Stored items:
(** What the two walks check of one node and of its children. *)
Lemma conservation_node n op v :
  validateNodeValueConservation n op v = Ok tt →
  Input n = op ∧ total_value (Outputs n) = v ∧
  Forall (λ o, 0 ≤ Value o ≤ MaxSatoshi) (Outputs n) ∧
  ∀ i c, (i, c) ∈ Children n → ∃ o, 0 ≤ i ∧ Outputs n !! Z.to_nat i = Some o ∧
    validateNodeValueConservation c (mkOutPoint (TXID n) i) (Value o) = Ok tt.
Proof.
  destruct n as [inp outs cos amt sig key ch]. cbn [validateNodeValueConservation Input Outputs Children].
  case_bool_decide as Hi; [|done]. destruct (negb (bool_decide (outs = []))); [|done].
  destruct (sum_outputs 0 outs) as [s|] eqn:Es; [|done]. apply sum_outputs_ok in Es as [-> Hf].
  destruct (v <? 0 + total_value outs) eqn:E1; [done|].
  destruct (0 + total_value outs <? v) eqn:E2; [done|]. cbn [negb]. intros Hc.
  split; [done|]. split; [lia|]. split; [done|]. intros i c Hin.
  apply for_each_ok with (x := (i, c)) in Hc; [|done]. cbn in Hc.
  destruct (i <? 0) eqn:E3; [done|]. destruct (outs !! Z.to_nat i) as [o|] eqn:Eo; [|done].
  exists o. split; [lia|]. done.
Qed.

Lemma child_script tweak n i c :
  validateNodeChildScripts tweak n = Ok tt → (i, c) ∈ Children n →
  ∃ o, Outputs n !! Z.to_nat i = Some o ∧ keyed tweak o c ∧
    validateNodeChildScripts tweak c = Ok tt.
Proof.
  destruct n as [inp outs cos amt sig key ch]. cbn [validateNodeChildScripts Outputs Children].
  intros Hc Hin. apply for_each_ok with (x := (i, c)) in Hc; [|done]. cbn [fst snd] in Hc.
  destruct (i <? 0); [done|]. destruct (outs !! Z.to_nat i) as [o|] eqn:Eo; [|done].
  destruct (cosigner_script (CoSigners c) (tweak c)) as [script|] eqn:Es; [|done].
  case_bool_decide as Hp; [|done]. exists o. split; [done|]. split; [|done].
  unfold keyed. by rewrite Hp.
Qed.

Definition spent (chain : list (TxOut * Node)) : list Node := snd <$> chain.

(** A validated node with one leaf is a chain. *)
Lemma validated_chain tweak n op out leaf :
  validateNodeValueConservation n op (Value out) = Ok tt →
  validateNodeChildScripts tweak n = Ok tt → GetLeafNodes n = [leaf] →
  ∃ rest, exit_chain tweak op out ((out, n) :: rest) ∧ NodesIter n = n :: spent rest ∧
    last (n :: spent rest) = Some leaf ∧ Children leaf = [].
Proof.
  revert op out. induction n as [n IH] using Node_nested_ind. intros op out Hv Hs Hl.
  apply conservation_node in Hv as (Hi & Ht & Hf & Hch). rewrite leaves_eq in Hl.
  rewrite nodes_eq. unfold IsLeaf in Hl. destruct (Children n) as [|[i c] ch] eqn:Ec.
  - injection Hl as <-. exists []. repeat split; [|done..]. by constructor.
  - inversion IH as [|? ? Hc _]; subst. cbn in Hl, Hc.
    assert (ch = [] ∧ GetLeafNodes c = [leaf]) as [-> Hcl].
    { destruct (GetLeafNodes c) as [|l ls] eqn:El; [by destruct (leaves_nonempty c)|].
      injection Hl as -> Hl. apply app_eq_nil in Hl as [-> Hl]. split; [|done].
      destruct ch as [|[j d] ch]; [done|]. cbn in Hl. apply app_eq_nil in Hl as [Hl _].
      by destruct (leaves_nonempty d). }
    destruct (Hch i c) as (o & Hi0 & Ho & Hvc); [by left|].
    destruct (child_script tweak n i c Hs) as (o' & Ho' & Hk & Hsc); [rewrite Ec; by left|].
    rewrite Ho in Ho'. injection Ho' as <-.
    destruct (Hc _ _ Hvc Hsc Hcl) as (rest & Hchain & Hn & Hlast & Hleaf).
    exists ((o, c) :: rest). cbn. rewrite app_nil_r, Hn. repeat split; [|done|done].
    econstructor; [done|rewrite Ec; by left|done..].
Qed.

(** *** The path of a VTXO *)

Lemma wrap_Ok {A} s (r : result error A) x : wrap s r = Ok x → r = Ok x.
Proof. by destruct r. Qed.

Lemma extract_tree t key ct :
  ExtractPathForCoSigners t [Some key] = Ok (Some ct) →
  ∃ root root', Root t = Some root ∧ ExtractNode [key] root = Some root' ∧
    Root ct = Some root' ∧ BatchOutpoint ct = BatchOutpoint t ∧
    BatchOutput ct = BatchOutput t ∧ SweepTapscriptRoot ct = SweepTapscriptRoot t ∧
    AssetContext ct = (λ c, cloneForRoot c root') <$> AssetContext t.
Proof.
  unfold ExtractPathForCoSigners. cbn. destruct (Root t) as [root|]; [|done].
  destruct (ExtractNode [key] root) as [root'|] eqn:E; [|done]. intros [= <-].
  exists root, root'. done.
Qed.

WORK REQUIRED – Output the lines from the one with "spent rest ∧" to the final line of the entries above, exactly as they stand, please, and nothing else.

ANSWER TO THIS TASK –
  ∃ rest, exit_chain tweak op out ((out, n) :: rest) ∧ NodesIter n = n :: spent rest ∧
    last (n :: spent rest) = Some leaf ∧ Children leaf = [].
Proof.
  revert op out. induction n as [n IH] using Node_nested_ind. intros op out Hv Hs Hl.
  apply conservation_node in Hv as (Hi & Ht & Hf & Hch). rewrite leaves_eq in Hl.
  rewrite nodes_eq. unfold IsLeaf in Hl. destruct (Children n) as [|[i c] ch] eqn:Ec.
  - injection Hl as <-. exists []. repeat split; [|done..]. by constructor.
  - inversion IH as [|? ? Hc _]; subst. cbn in Hl, Hc.
    assert (ch = [] ∧ GetLeafNodes c = [leaf]) as [-> Hcl].
    { destruct (GetLeafNodes c) as [|l ls] eqn:El; [by destruct (leaves_nonempty c)|].
      injection Hl as -> Hl. apply app_eq_nil in Hl as [-> Hl]. split; [|done].
      destruct ch as [|[j d] ch]; [done|]. cbn in Hl. apply app_eq_nil in Hl as [Hl _].
      by destruct (leaves_nonempty d). }
    destruct (Hch i c) as (o & Hi0 & Ho & Hvc); [by left|].
    destruct (child_script tweak n i c Hs) as (o' & Ho' & Hk & Hsc); [rewrite Ec; by left|].
    rewrite Ho in Ho'. injection Ho' as <-.
    destruct (Hc _ _ Hvc Hsc Hcl) as (rest & Hchain & Hn & Hlast & Hleaf).
    exists ((o, c) :: rest). cbn. rewrite app_nil_r, Hn. repeat split; [|done|done].
    econstructor; [done|rewrite Ec; by left|done..].
Qed.

(** *** The path of a VTXO *)

Lemma wrap_Ok {A} s (r : result error A) x : wrap s r = Ok x → r = Ok x.
Proof. by destruct r. Qed.

Lemma extract_tree t key ct :
  ExtractPathForCoSigners t [Some key] = Ok (Some ct) →
  ∃ root root', Root t = Some root ∧ ExtractNode [key] root = Some root' ∧
    Root ct = Some root' ∧ BatchOutpoint ct = BatchOutpoint t ∧
    BatchOutput ct = BatchOutput t ∧ SweepTapscriptRoot ct = SweepTapscriptRoot t ∧
    AssetContext ct = (λ c, cloneForRoot c root') <$> AssetContext t.
Proof.
  unfold ExtractPathForCoSigners. cbn. destruct (Root t) as [root|]; [|done].
  destruct (ExtractNode [key] root) as [root'|] eqn:E; [|done]. intros [= <-].
  exists root, root'. done.
Qed.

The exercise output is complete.